Tuesday, May 5, 2020
Tuesday, March 31, 2020
It was FDR who famously said "This day will live in infamy." A rousing and inspiring speech given to a nation and the world who were desperate to know the world was not going to cease. We are again living in a time that will test our mettle in a way not measured in modern times. The heroes in this chapter will not sport stars on their collar nor hold an impressive title. Nor will they have a staff or an impressive desk. They will be the low wage earners who are making sure the trains move on time. Serving sack lunches through a drive up window or bagging your groceries. Bearing the scars of teenage acne or the beleaguered and hollowed out eyes of men and women working to keep what little they have.
The front lines will be taken and surrendered by people in medical scrubs fighting an almost unwinnable fight against an insidious foe who knows no bounds and shows no mercy.

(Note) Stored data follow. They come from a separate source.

(* ===== verification/_CoqProject ===== *)
-Q . S2P
Prelude.v
Lts.v
Frame.v
Codec.v
Runtime.v
Registry.v
Broker.v
Session.v
System.v
Invariant.v
Steps.v
History.v
Safety.v
Calls.v
Serving.v
Guarantees.v
Events.v
Dropped.v
Router.v
Hosting.v
Origins.v
Capabilities.v
Transport.v
ClientConfig.v
Client.v
Streams.v
ClientSafety.v
ClientOrigins.v
ClientGuarantees.v
Liveness.v
Muted.v
Sdk.v
Net.v
Returns.v
Joins.v
Exchange.v
Wire.v
Supervisor.v
SupervisorSafety.v
SupervisorGuarantees.v
Fleet.v
Restarts.v
Launch.v
LaunchGuarantees.v
Auth.v
Cli.v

We all recognize the uncertainty in our communities, states and country we are living in and our realities are sometimes shifting by the moment. Crossing the street to avoid what could be a hidden enemy hiding in the particles of expelled air. This is our new norm. Hoping and praying it will slip away as suddenly as it appeared or to wake from a cruel night terror. It would be easy to give in and surrender or lash out in anger, looking outward and upward for your guardian angel to draw you to safety. That is how it would be written in the movies or books. What will preserve us in the end will be humanitarian aid.
Humanitarian aid does not invariably come in the form of grand gestures from governments or large corporations. It also can occur in the form of gratuitous payments to the clerk at the check out counter or doing the laundry for a nurse whose just finished a grueling twelve hour shift. Sheltering in place to keep from winding up on the front lines or becoming a tragic statistic.
Today, more than ever we must fight against the temptation of giving in to the fear of what sometimes feel is the inevitable. Kindness to others must claim the place of pushing our humanity to the side. Let us not stand in the shadows of uncertainty or dive headlong into despair.
So I am asking one and all to find some means to provide humanitarian aid to those called into service who serve us. Make sure they know how much you value the sacrifice they are making. It is the least and also the most we can do for each other.